TASK TO COMPLETE>
Begin at the line below that has "file_bytes v di off" and stop after the line that has "pose proof (do_size". Please restate only those lines, word for word.

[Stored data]
§ §
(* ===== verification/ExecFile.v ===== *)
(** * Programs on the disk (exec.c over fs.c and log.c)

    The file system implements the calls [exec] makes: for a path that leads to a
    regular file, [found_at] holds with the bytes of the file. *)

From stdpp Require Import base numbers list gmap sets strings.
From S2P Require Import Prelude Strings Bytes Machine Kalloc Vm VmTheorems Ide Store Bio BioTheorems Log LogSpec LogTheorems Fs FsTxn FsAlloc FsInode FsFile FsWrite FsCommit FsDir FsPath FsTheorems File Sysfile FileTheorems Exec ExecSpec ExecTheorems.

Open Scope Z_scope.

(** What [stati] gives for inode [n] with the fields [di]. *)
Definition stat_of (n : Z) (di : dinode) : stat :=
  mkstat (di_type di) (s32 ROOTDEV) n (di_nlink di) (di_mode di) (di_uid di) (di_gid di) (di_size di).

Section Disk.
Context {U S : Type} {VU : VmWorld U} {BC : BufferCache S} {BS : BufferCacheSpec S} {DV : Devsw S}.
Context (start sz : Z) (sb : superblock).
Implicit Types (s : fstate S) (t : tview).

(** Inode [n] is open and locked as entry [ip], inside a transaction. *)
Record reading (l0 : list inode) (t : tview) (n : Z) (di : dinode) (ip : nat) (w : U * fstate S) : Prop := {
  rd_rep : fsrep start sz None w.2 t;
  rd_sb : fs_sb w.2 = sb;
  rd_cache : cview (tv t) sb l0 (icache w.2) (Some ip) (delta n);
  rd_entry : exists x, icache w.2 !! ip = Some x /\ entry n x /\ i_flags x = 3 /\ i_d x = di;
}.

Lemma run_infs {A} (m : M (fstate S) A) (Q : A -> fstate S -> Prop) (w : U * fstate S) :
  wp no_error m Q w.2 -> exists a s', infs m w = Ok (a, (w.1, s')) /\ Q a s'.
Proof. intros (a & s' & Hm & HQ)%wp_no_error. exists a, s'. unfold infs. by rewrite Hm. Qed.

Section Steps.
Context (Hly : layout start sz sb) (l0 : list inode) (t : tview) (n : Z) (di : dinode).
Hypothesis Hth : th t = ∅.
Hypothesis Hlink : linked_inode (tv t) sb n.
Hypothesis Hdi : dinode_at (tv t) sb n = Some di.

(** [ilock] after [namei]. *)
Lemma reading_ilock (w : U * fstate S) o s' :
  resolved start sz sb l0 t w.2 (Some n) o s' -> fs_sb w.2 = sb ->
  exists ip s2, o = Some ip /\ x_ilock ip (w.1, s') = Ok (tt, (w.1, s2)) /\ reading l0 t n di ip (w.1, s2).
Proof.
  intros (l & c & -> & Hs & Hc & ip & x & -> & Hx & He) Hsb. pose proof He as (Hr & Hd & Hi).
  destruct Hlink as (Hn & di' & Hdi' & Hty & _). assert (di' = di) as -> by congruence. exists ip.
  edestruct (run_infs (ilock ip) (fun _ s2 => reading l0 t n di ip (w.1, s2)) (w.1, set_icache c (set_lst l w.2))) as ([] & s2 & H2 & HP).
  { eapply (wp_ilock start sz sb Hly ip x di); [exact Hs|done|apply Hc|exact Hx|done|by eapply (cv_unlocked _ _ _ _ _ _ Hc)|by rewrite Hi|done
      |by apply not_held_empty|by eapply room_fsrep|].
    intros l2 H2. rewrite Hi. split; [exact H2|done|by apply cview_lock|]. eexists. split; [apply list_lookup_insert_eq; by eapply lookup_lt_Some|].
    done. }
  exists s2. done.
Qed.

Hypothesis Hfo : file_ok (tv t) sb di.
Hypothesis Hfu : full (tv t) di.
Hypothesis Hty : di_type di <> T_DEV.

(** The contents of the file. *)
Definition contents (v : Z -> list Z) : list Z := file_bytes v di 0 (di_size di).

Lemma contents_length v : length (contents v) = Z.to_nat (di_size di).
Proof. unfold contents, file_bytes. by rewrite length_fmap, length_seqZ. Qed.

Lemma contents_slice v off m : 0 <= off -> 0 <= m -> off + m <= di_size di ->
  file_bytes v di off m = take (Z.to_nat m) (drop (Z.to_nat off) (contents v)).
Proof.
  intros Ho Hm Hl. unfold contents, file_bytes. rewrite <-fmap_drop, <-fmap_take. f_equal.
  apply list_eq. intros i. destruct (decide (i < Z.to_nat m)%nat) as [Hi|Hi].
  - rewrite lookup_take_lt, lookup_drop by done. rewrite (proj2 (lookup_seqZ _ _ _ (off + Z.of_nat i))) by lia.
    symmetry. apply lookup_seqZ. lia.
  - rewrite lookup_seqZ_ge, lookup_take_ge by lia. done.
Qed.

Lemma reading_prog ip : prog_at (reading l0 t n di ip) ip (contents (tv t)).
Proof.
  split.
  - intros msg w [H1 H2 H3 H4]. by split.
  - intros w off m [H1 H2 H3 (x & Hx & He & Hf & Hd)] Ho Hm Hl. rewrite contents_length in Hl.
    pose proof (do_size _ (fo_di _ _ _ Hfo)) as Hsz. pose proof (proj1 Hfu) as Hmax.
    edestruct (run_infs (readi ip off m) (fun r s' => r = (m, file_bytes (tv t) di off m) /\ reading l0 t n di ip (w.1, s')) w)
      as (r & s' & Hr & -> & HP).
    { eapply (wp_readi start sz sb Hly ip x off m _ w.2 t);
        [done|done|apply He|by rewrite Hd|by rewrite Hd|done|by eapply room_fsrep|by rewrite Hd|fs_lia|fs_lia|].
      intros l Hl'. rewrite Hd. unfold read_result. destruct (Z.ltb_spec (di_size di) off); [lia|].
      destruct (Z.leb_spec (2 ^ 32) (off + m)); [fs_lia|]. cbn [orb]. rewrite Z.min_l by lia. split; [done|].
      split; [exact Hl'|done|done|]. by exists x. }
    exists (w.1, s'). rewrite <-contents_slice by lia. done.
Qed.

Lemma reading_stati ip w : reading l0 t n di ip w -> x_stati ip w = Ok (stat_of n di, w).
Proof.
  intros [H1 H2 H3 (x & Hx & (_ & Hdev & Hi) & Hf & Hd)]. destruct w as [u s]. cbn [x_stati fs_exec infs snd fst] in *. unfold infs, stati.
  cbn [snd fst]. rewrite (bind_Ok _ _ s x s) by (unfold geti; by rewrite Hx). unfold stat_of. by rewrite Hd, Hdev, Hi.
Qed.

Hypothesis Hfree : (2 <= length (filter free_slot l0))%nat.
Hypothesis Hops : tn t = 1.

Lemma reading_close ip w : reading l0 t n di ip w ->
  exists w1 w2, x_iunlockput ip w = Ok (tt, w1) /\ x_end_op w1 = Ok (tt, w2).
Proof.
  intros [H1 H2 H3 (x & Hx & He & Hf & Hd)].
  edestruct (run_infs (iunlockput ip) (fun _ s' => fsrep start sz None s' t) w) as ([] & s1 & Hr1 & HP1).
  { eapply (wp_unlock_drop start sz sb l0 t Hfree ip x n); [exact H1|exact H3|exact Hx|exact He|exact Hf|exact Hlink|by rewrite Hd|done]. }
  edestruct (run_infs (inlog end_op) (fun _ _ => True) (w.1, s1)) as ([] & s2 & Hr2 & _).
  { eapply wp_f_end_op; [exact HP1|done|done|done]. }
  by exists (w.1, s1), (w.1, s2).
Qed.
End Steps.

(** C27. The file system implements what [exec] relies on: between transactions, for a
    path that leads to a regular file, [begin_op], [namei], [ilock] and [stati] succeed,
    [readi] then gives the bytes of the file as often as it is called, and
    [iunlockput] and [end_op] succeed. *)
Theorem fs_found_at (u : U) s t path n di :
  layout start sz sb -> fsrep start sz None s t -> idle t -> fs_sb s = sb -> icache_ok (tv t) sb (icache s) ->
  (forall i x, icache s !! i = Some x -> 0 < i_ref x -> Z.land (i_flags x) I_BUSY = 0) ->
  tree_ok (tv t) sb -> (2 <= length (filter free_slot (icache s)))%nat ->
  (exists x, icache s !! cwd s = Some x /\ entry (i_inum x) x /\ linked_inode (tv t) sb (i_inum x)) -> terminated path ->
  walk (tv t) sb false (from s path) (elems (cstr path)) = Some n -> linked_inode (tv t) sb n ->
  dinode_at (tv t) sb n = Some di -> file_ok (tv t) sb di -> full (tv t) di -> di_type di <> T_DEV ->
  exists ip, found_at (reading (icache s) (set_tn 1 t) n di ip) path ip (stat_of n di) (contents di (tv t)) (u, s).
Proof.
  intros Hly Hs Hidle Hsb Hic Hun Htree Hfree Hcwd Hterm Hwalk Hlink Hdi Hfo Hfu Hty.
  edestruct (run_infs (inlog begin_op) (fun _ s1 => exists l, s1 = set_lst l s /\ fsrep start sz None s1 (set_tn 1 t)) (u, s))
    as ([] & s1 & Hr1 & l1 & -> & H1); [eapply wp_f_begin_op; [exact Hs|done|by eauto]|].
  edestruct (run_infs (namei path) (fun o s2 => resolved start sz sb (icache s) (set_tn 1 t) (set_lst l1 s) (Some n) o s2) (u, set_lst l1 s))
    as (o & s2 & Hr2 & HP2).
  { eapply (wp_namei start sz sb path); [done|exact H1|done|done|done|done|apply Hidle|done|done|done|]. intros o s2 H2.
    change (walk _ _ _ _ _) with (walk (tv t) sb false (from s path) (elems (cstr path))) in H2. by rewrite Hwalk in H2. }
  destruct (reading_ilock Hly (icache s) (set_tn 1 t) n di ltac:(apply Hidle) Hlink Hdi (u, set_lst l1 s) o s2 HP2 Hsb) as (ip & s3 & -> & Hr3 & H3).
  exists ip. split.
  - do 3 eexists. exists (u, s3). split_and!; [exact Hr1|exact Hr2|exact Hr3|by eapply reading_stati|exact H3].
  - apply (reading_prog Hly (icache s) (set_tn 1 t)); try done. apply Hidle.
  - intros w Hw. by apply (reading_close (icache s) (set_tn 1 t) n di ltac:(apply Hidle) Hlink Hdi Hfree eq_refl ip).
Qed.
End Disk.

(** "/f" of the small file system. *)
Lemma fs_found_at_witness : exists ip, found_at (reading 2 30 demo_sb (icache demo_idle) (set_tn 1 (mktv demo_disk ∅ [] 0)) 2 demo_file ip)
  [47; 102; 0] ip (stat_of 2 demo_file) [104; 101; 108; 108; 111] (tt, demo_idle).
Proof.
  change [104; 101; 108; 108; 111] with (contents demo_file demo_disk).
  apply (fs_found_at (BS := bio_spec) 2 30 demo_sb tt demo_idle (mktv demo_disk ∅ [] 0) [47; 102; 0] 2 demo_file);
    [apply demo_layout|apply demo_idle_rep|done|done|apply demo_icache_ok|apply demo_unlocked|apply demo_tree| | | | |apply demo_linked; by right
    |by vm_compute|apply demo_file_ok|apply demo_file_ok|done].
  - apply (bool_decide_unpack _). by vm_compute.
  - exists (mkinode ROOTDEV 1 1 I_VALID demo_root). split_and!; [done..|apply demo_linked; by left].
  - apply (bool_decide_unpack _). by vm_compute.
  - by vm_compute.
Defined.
§ §
YOUR RESPONSE>
  file_bytes v di off m = take (Z.to_nat m) (drop (Z.to_nat off) (contents v)).
Proof.
  intros Ho Hm Hl. unfold contents, file_bytes. rewrite <-fmap_drop, <-fmap_take. f_equal.
  apply list_eq. intros i. destruct (decide (i < Z.to_nat m)%nat) as [Hi|Hi].
  - rewrite lookup_take_lt, lookup_drop by done. rewrite (proj2 (lookup_seqZ _ _ _ (off + Z.of_nat i))) by lia.
    symmetry. apply lookup_seqZ. lia.
  - rewrite lookup_seqZ_ge, lookup_take_ge by lia. done.
Qed.

Lemma reading_prog ip : prog_at (reading l0 t n di ip) ip (contents (tv t)).
Proof.
  split.
  - intros msg w [H1 H2 H3 H4]. by split.
  - intros w off m [H1 H2 H3 (x & Hx & He & Hf & Hd)] Ho Hm Hl. rewrite contents_length in Hl.
    pose proof (do_size _ (fo_di _ _ _ Hfo)) as Hsz. pose proof (proj1 Hfu) as Hmax.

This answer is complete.